Measuring Progress Since 1999In the new report, McGiffert and her colleagues looked at four key recommendations made by the IOM in 1999 to make health care safer. Here are the original recommendations, and the progress or lack thereof as assessed by Consumers Union, which publishes Consumer Reports:
Implement safe medication practices. To reduce the 1.5 million preventable medication errors annually, the IOM recommended stronger oversight by the FDA, such as looking at safety issues linked with similarly named drugs and with packaging and labeling as well as conducting post market surveillance to detect risk in drugs already approved. But progress is lacking, the report says. While the FDA reviews new drug names for confusion, few are actually changed, it contends. And just 17% of hospitals use computerized physician order entry systems, according to a 2008 survey, even though the systems have been shown to reduce drug errors. No reliable system is available nationally to disclose medication errors by facility, the report says.

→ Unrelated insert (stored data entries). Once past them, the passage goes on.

(* ===== verification/PositionsDb.v ===== *)
(** * [coordinator/src/db/positions.rs], [db/trades.rs]

    Positions and trades as stored: the queries that move a position through its
    states, and the conversions to [position/models.rs] and [trade/models.rs]. *)

From stdpp Require Import base list option strings relations.
From Stdlib Require Import ZArith Lia.
From S2P Require Import Prelude Machine External Demo Commons SqlTypes Schema Db.

#[local] Open Scope Z_scope.

(** ** [position/models.rs], [trade/models.rs] *)

Module PositionState.
Inductive t :=
  | Proposed | Open
  | Closing (closing_price : f32)
  | Closed (pnl : Z)
  | Failed | Rollover | Resizing.
End PositionState.

Module NewPosition.
Record t `{DecimalLib} `{IdLib} := mk {
  contract_symbol : ContractSymbol;
  trader_leverage : f32;
  quantity : f32;
  trader_direction : Direction;
  trader : PublicKey;
  average_entry_price : f32;
  trader_liquidation_price : Decimal;
  coordinator_liquidation_price : Decimal;
  coordinator_margin : Amount;
  expiry_timestamp : OffsetDateTime;
  temporary_contract_id : ContractId;
  coordinator_leverage : f32;
  trader_margin : Amount;
  stable : bool;
  order_matching_fees : Amount;
}.
#[global] Arguments mk {_ _}.
End NewPosition.

Module Position.
Record t `{IdLib} := mk {
  id : Z;
  trader : PublicKey;
  contract_symbol : ContractSymbol;
  quantity : f32;
  trader_direction : Direction;
  average_entry_price : f32;
  closing_price : option f32;
  trader_realized_pnl_sat : option Z;
  trader_liquidation_price : f32;
  coordinator_liquidation_price : f32;
  trader_margin : Amount;
  coordinator_margin : Amount;
  trader_leverage : f32;
  coordinator_leverage : f32;
  position_state : PositionState.t;
  order_matching_fees : Amount;
  creation_timestamp : OffsetDateTime;
  expiry_timestamp : OffsetDateTime;
  update_timestamp : OffsetDateTime;
  temporary_contract_id : option ContractId;
  stable : bool;
}.
#[global] Arguments mk {_}.
End Position.

Module NewTrade.
Record t `{IdLib} := mk {
  position_id : Z;
  contract_symbol : ContractSymbol;
  trader_pubkey : PublicKey;
  quantity : f32;
  trader_leverage : f32;
  trader_direction : Direction;
  average_price : f32;
  order_matching_fee : Amount;
  trader_realized_pnl_sat : option Z;
}.
#[global] Arguments mk {_}.
End NewTrade.

Module Trade.
Record t `{IdLib} := mk {
  id : Z;
  position_id : Z;
  contract_symbol : ContractSymbol;
  trader_pubkey : PublicKey;
  quantity : f32;
  trader_leverage : f32;
  direction : Direction;
  average_price : f32;
  timestamp : OffsetDateTime;
  order_matching_fee : Amount;
  trader_realized_pnl_sat : option Z;
}.
#[global] Arguments mk {_}.
End Trade.

(** ** Conversions *)

(** [impl From<models::PositionState> for PositionState]. *)
Definition db_position_state_from (value : PositionState.t) : DbPositionState.t :=
  match value with
  | PositionState.Open => DbPositionState.Open
  | PositionState.Closing _ => DbPositionState.Closing
  | PositionState.Closed _ => DbPositionState.Closed
  | PositionState.Rollover => DbPositionState.Rollover
  | PositionState.Resizing => DbPositionState.Resizing
  | PositionState.Proposed => DbPositionState.Proposed
  | PositionState.Failed => DbPositionState.Failed
  end.

(** [impl From<(PositionState, Option<i64>, Option<f32>)> for models::PositionState]. *)
Definition position_state_from_db (position_state : DbPositionState.t) (realized_pnl : option Z)
    (closing_price : option f32) : PositionState.t :=
  match position_state with
  | DbPositionState.Open => PositionState.Open
  | DbPositionState.Closing => PositionState.Closing (default f32_zero closing_price)
  | DbPositionState.Closed => PositionState.Closed (default 0 realized_pnl)
  | DbPositionState.Rollover => PositionState.Rollover
  | DbPositionState.Resizing => PositionState.Resizing
  | DbPositionState.Proposed => PositionState.Proposed
  | DbPositionState.Failed => PositionState.Failed
  end.

Section Conversions.
Context `{DL : DecimalLib} `{IL : IdLib}.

report. In its most recent report, issued this month, the AHRQ reported that patient safety declined by about 1% a year in the six years after the 1999 report.
The report triggered a flurry of activity, including congressional hearings, introduction of legislative bills, and promises of reform. The estimate of 100,000 deaths is drawn from more recent data from the CDC.
Create accountability through transparency. In the original report, the IOM recommended two national reporting systems for medical errors: one voluntary that would be confidential to help health care providers learn from mistakes and another mandatory 2017 Air Max 90 that would make mistakes public. Progress has been made mainly with the voluntary system, says McGiffert. ''The public has not been given the information to know whether we are safer now than we were then," she says. She notes that 24 states don't have any medical error reporting systems in place; most that do don't publicize facility specific information to the public.